- **What is expected**:
Two lines mark the range in the entries below: the one holding "Definition clientReadSlave (k" and the one holding "(Some m) ->". Set down those two and all lines between them, exactly.

Dataset entries:
******************************
(* ===== verification/MasterSlave.v ===== *)
(** * Master-slave replication ([distributed_systems/replication/master_slave.cpp])

    A master and its slaves share one replication queue: clients write to the master, which pushes a
    message, and every slave thread polls the queue, pops and applies. The threads interleave as a
    step relation whose steps are the critical sections of the mutexes. *)

From S2P Require Import Prelude Text.
From stdpp Require Import relations.
Local Open Scope Z_scope.

(** ** The data store *)

Abbreviation DataStore := (gmap Z string) (only parsing).

Record ReplicationMessage : Type := MkMsg { key : Z; value : string }.

Definition ds_write (k : Z) (v : string) (d : DataStore) : DataStore := <[k := v]> d.

(** [data[key]] inserts an empty string for a missing key. *)
Definition ds_read (k : Z) (d : DataStore) : DataStore * string :=
  match d !! k with
  | Some v => (d, v)
  | None => (<[k := EmptyString]> d, EmptyString)
  end.

(** What a read of the store returns. *)
Definition value_of (d : DataStore) (k : Z) : string := default EmptyString (d !! k).

(** ** The replication queue *)

Abbreviation ReplicationQueue := (list ReplicationMessage) (only parsing).

Definition push (m : ReplicationMessage) (q : ReplicationQueue) : ReplicationQueue := q ++ [m].

(** [pop] waits while the queue is empty: [None]. *)
Definition pop (q : ReplicationQueue) : option (ReplicationMessage * ReplicationQueue) :=
  match q with
  | [] => None
  | m :: q => Some (m, q)
  end.

Definition empty (q : ReplicationQueue) : bool := match q with [] => true | _ => false end.

(** ** Nodes *)

(** Where a slave thread is in its loop: at the test, before [pop], or before the write. *)
Inductive phase : Type :=
| Polling
| Popping
| Applying (m : ReplicationMessage).

Record SlaveNode : Type := MkSlave {
  datastore : gmap Z string;
  running : bool;
  at_phase : phase
}.

Definition newSlave : SlaveNode := MkSlave ∅ true Polling.
Definition set_phase (p : phase) (s : SlaveNode) : SlaveNode := MkSlave (datastore s) (running s) p.
Definition set_store (d : gmap Z string) (s : SlaveNode) : SlaveNode := MkSlave d (running s) (at_phase s).
Definition stop (s : SlaveNode) : SlaveNode := MkSlave (datastore s) false (at_phase s).

(** The master, its queue and slaves, and each client thread with the message it still has to push;
    [writes] and [pushes] record the order of the writes to the master and to the queue. *)
Record system : Type := MkSys {
  master : gmap Z string;
  queue : list ReplicationMessage;
  slaves : list SlaveNode;
  clients : list (option ReplicationMessage);
  writes : list ReplicationMessage;
  pushes : list ReplicationMessage
}.

Definition init (numSlaves numClients : nat) : system :=
  MkSys ∅ [] (replicate numSlaves newSlave) (replicate numClients None) [] [].

Definition set_slave (i : nat) (sl : SlaveNode) (s : system) : system :=
  MkSys (master s) (queue s) (<[i := sl]> (slaves s)) (clients s) (writes s) (pushes s).

(** ** The functions of the master *)

Definition stopSlaves (s : system) : system :=
  MkSys (master s) (queue s) (stop <$> slaves s) (clients s) (writes s) (pushes s).

(** [index < slaves.size()] compares as [size_t], after the test that the [int] is not negative. *)
Definition getSlave (index : Z) (s : system) : option SlaveNode :=
  if bool_decide (0 <= index /\ to_size_t index < Z.of_nat (length (slaves s)))
  then slaves s !! Z.to_nat index else None.

(** [SlaveNode::read] and [MasterNode::read]. *)
Definition slave_read (k : Z) (sl : SlaveNode) : SlaveNode * string :=
  let '(d, v) := ds_read k (datastore sl) in (set_store d sl, v).
Definition master_read (k : Z) (s : system) : system * string :=
  let '(d, v) := ds_read k (master s) in
  (MkSys d (queue s) (slaves s) (clients s) (writes s) (pushes s), v).

(** The lines that [clientRead] and [clientReadSlave] print. *)
Definition clientRead (k : Z) (s : system) : system * string :=
  let '(s, v) := master_read k s in
  (s, "Client read from master: key = " +:+ to_string k +:+ ", value = " +:+ v).
Definition clientReadSlave (k : Z) (sl : SlaveNode) : SlaveNode * string :=
  let '(sl, v) := slave_read k sl in
  (sl, "Client read from slave: key = " +:+ to_string k +:+ ", value = " +:+ v).

(** A slave is returned for the indexes of the vector and for no other [int]. *)
Lemma getSlave_range index s :
  is_int index -> is_Some (getSlave index s) <-> 0 <= index < Z.of_nat (length (slaves s)).
Proof.
  unfold is_int, int_min, int_max, getSlave, to_size_t, size_t_mod. intros Hi.
  case_bool_decide as Hb.
  - destruct Hb as [H0 Hlt]. rewrite Z.mod_small in Hlt by lia. rewrite lookup_lt_is_Some. lia.
  - split; [by intros [? ?]|]. intros [H0 Hlt]. destruct Hb. rewrite Z.mod_small; lia.
Qed.

(** ** Steps *)

Inductive step : system -> system -> Prop :=
(** [MasterNode::write]: first the store of the master, then the queue. *)
| step_write s c k v : clients s !! c = Some None ->
    step s (MkSys (ds_write k v (master s)) (queue s) (slaves s) (<[c := Some (MkMsg k v)]> (clients s))
              (writes s ++ [MkMsg k v]) (pushes s))
| step_push s c m : clients s !! c = Some (Some m) ->
    step s (MkSys (master s) (push m (queue s)) (slaves s) (<[c := None]> (clients s))
              (writes s) (pushes s ++ [m]))
(** [SlaveNode::replicate]: the test of [running] and that of [empty] are one step; a stop between the two
    has the effect of one right after both. *)
| step_poll s i sl : slaves s !! i = Some sl -> running sl = true -> at_phase sl = Polling ->
    empty (queue s) = false -> step s (set_slave i (set_phase Popping sl) s)
| step_pop s i sl m q : slaves s !! i = Some sl -> at_phase sl = Popping -> pop (queue s) = Some (m, q) ->
    step s (MkSys (master s) q (<[i := set_phase (Applying m) sl]> (slaves s)) (clients s)
              (writes s) (pushes s))
| step_apply s i sl m : slaves s !! i = Some sl -> at_phase sl = Applying m ->
    step s (set_slave i (set_phase Polling (set_store (ds_write (key m) (value m) (datastore sl)) sl)) s)
(** Reads and [stop]. *)
| step_read_master s k :
    step s (MkSys (ds_read k (master s)).1 (queue s) (slaves s) (clients s) (writes s) (pushes s))
| step_read_slave s i sl k : slaves s !! i = Some sl ->
    step s (set_slave i (set_store (ds_read k (datastore sl)).1 sl) s)
| step_stop s i sl : slaves s !! i = Some sl -> step s (set_slave i (stop sl) s).

Definition reachable (numSlaves numClients : nat) (s : system) : Prop :=
  rtc step (init numSlaves numClients) s.

(** ** What is replicated *)

(** What a store reads after the messages of a list, in order. *)
Definition last_value (ms : list ReplicationMessage) (k : Z) : string :=
  foldl (fun v m => if decide (key m = k) then value m else v) EmptyString ms.

Definition holds (d : gmap Z string) (ms : list ReplicationMessage) : Prop :=
  forall k, value_of d k = last_value ms k.

Definition in_hand (sl : SlaveNode) : list ReplicationMessage :=
  match at_phase sl with Applying m => [m] | _ => [] end.

(** The messages slave [i] popped, in order, from the list of all pops. *)
Definition popped_by (i : nat) (ps : list (nat * ReplicationMessage)) : list ReplicationMessage :=
  (filter (fun p => p.1 = i) ps).*2.

Definition in_flight (cs : list (option ReplicationMessage)) : list ReplicationMessage :=
  cs ≫= option_list.

Lemma last_value_snoc ms m k :
  last_value (ms ++ [m]) k = if decide (key m = k) then value m else last_value ms k.
Proof. unfold last_value. by rewrite foldl_app. Qed.

Lemma holds_write d ms k v : holds d ms -> holds (ds_write k v d) (ms ++ [MkMsg k v]).
Proof.
  intros Hd k'. rewrite last_value_snoc. unfold value_of, ds_write. cbn [key value].
  rewrite lookup_insert. case_decide; [done|]. apply Hd.
Qed.

Lemma ds_read_value k d : (ds_read k d).2 = value_of d k.
Proof. unfold ds_read, value_of. by destruct (d !! k). Qed.

Lemma holds_read d ms k : holds d ms -> holds (ds_read k d).1 ms.
Proof.
  intros Hd k'. rewrite <-Hd. unfold ds_read, value_of. destruct (d !! k) eqn:E; [done|]. simpl.
  rewrite lookup_insert. case_decide; [|done]. subst. by rewrite E.
Qed.

Lemma popped_by_snoc i j m ps :
  popped_by i (ps ++ [(j, m)]) = popped_by i ps ++ (if decide (j = i) then [m] else []).
Proof.
  unfold popped_by. rewrite filter_app, fmap_app. f_equal. case_decide.
  - by rewrite filter_cons_True.
  - by rewrite filter_cons_False.
Qed.

Lemma in_flight_insert cs c x y :
  cs !! c = Some x ->
  in_flight (<[c := y]> cs) ++ option_list x ≡ₚ in_flight cs ++ option_list y.
Proof.
  intros Hc. apply list_elem_of_split_length in Hc as (l1 & l2 & -> & ->).
  rewrite insert_app_r_alt, Nat.sub_diag by done. simpl. unfold in_flight.
  rewrite !bind_app, !bind_cons. generalize (l1 ≫= option_list) (l2 ≫= option_list). intros a b.
  rewrite <-!(assoc_L (++)). f_equiv. rewrite (comm (++) b (option_list x)), (comm (++) b (option_list y)).
  rewrite !(assoc_L (++)). f_equiv. apply (comm (++)).
Qed.

Record ms_inv (n c : nat) (ps : list (nat * ReplicationMessage)) (s : system) : Prop := {
  inv_master : holds (master s) (writes s);
  inv_queue : pushes s = ps.*2 ++ queue s;
  inv_writes : writes s ≡ₚ pushes s ++ in_flight (clients s);
  inv_clients : length (clients s) = c;
  inv_single : c = 1%nat -> writes s = pushes s ++ in_flight (clients s);
  inv_slaves : length (slaves s) = n;
  inv_popped : Forall (fun p => (p.1 < n)%nat) ps;
  inv_slave i sl : slaves s !! i = Some sl ->
    exists applied, popped_by i ps = applied ++ in_hand sl /\ holds (datastore sl) applied
}.

Lemma ms_init_inv n c : ms_inv n c [] (init n c).
Proof.
  assert (Hf : in_flight (replicate c None) = []) by (induction c as [|c IH]; [done|exact IH]).
  split; cbn [init master queue slaves clients writes pushes]; rewrite ?Hf; try done.
  - by rewrite length_replicate.
  - by rewrite length_replicate.
  - intros i sl Hi. apply lookup_replicate in Hi as [-> _]. by exists [].
Qed.

(** A change of one slave that keeps what it popped. *)
Lemma set_slave_inv n c ps s i sl sl' :
  ms_inv n c ps s -> slaves s !! i = Some sl ->
  (forall applied, popped_by i ps = applied ++ in_hand sl -> holds (datastore sl) applied ->
     exists applied', popped_by i ps = applied' ++ in_hand sl' /\ holds (datastore sl') applied') ->
  ms_inv n c ps (set_slave i sl' s).
Proof.
  intros Hinv Hi Hsl. pose proof Hinv as [Hm Hq Hw Hc H1 Hn Hp Hs].
  split; cbn [set_slave master queue slaves clients writes pushes]; try done.
  - by rewrite length_insert.
  - intros j sl0. rewrite list_lookup_insert. case_decide as E; [|apply Hs].
    intros [= <-]. destruct E as [-> _]. destruct (Hs _ sl Hi) as (a & Ha & Hd). by apply (Hsl a).
Qed.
******************************
- **Response area**:
Definition clientReadSlave (k : Z) (sl : SlaveNode) : SlaveNode * string :=
  let '(sl, v) := slave_read k sl in
  (sl, "Client read from slave: key = " +:+ to_string k +:+ ", value = " +:+ v).

(** A slave is returned for the indexes of the vector and for no other [int]. *)
Lemma getSlave_range index s :
  is_int index -> is_Some (getSlave index s) <-> 0 <= index < Z.of_nat (length (slaves s)).
Proof.
  unfold is_int, int_min, int_max, getSlave, to_size_t, size_t_mod. intros Hi.
  case_bool_decide as Hb.
  - destruct Hb as [H0 Hlt]. rewrite Z.mod_small in Hlt by lia. rewrite lookup_lt_is_Some. lia.
  - split; [by intros [? ?]|]. intros [H0 Hlt]. destruct Hb. rewrite Z.mod_small; lia.
Qed.

(** ** Steps *)

Inductive step : system -> system -> Prop :=
(** [MasterNode::write]: first the store of the master, then the queue. *)
| step_write s c k v : clients s !! c = Some None ->
    step s (MkSys (ds_write k v (master s)) (queue s) (slaves s) (<[c := Some (MkMsg k v)]> (clients s))
              (writes s ++ [MkMsg k v]) (pushes s))
| step_push s c m : clients s !! c = Some (Some m) ->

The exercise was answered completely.